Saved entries

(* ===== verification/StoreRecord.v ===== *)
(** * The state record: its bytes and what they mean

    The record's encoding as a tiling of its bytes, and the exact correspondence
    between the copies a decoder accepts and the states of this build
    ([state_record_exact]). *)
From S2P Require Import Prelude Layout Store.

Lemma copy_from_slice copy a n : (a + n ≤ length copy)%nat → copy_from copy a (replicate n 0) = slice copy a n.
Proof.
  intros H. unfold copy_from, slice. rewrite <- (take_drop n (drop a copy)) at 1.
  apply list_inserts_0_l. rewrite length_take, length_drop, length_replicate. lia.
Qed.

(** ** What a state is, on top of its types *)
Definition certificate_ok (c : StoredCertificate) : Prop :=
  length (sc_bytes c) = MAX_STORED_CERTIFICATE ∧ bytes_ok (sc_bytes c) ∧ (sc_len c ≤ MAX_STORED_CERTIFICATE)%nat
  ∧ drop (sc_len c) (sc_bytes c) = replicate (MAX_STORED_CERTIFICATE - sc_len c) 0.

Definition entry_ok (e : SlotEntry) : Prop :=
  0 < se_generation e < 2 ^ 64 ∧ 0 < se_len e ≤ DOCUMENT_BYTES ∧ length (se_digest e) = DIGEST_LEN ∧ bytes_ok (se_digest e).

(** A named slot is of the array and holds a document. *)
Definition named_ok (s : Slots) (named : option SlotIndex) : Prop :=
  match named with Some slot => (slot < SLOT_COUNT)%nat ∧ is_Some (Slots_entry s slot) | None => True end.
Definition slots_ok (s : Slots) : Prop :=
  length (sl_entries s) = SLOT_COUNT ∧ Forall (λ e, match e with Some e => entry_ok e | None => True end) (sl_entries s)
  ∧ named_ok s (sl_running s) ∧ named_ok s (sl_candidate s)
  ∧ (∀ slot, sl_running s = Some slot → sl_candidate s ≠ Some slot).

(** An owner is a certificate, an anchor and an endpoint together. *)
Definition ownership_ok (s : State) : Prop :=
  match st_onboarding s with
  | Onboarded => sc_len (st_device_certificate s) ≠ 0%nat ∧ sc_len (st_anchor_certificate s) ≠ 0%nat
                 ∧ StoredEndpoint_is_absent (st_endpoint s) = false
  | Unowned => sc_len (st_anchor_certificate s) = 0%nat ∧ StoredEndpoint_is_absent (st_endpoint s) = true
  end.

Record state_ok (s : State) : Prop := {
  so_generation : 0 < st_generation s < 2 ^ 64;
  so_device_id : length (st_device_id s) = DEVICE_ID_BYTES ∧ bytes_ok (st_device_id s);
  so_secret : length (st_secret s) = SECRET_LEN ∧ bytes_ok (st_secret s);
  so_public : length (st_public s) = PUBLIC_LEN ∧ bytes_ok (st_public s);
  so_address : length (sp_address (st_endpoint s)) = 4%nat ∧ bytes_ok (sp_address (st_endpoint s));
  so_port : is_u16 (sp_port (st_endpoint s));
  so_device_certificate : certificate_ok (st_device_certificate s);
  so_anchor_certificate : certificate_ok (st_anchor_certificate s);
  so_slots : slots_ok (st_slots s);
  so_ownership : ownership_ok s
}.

### About this task
Go through the records above and copy each line where "slice" is found.

### Expected answer
Lemma copy_from_slice copy a n : (a + n ≤ length copy)%nat → copy_from copy a (replicate n 0) = slice copy a n.
  intros H. unfold copy_from, slice. rewrite <- (take_drop n (drop a copy)) at 1.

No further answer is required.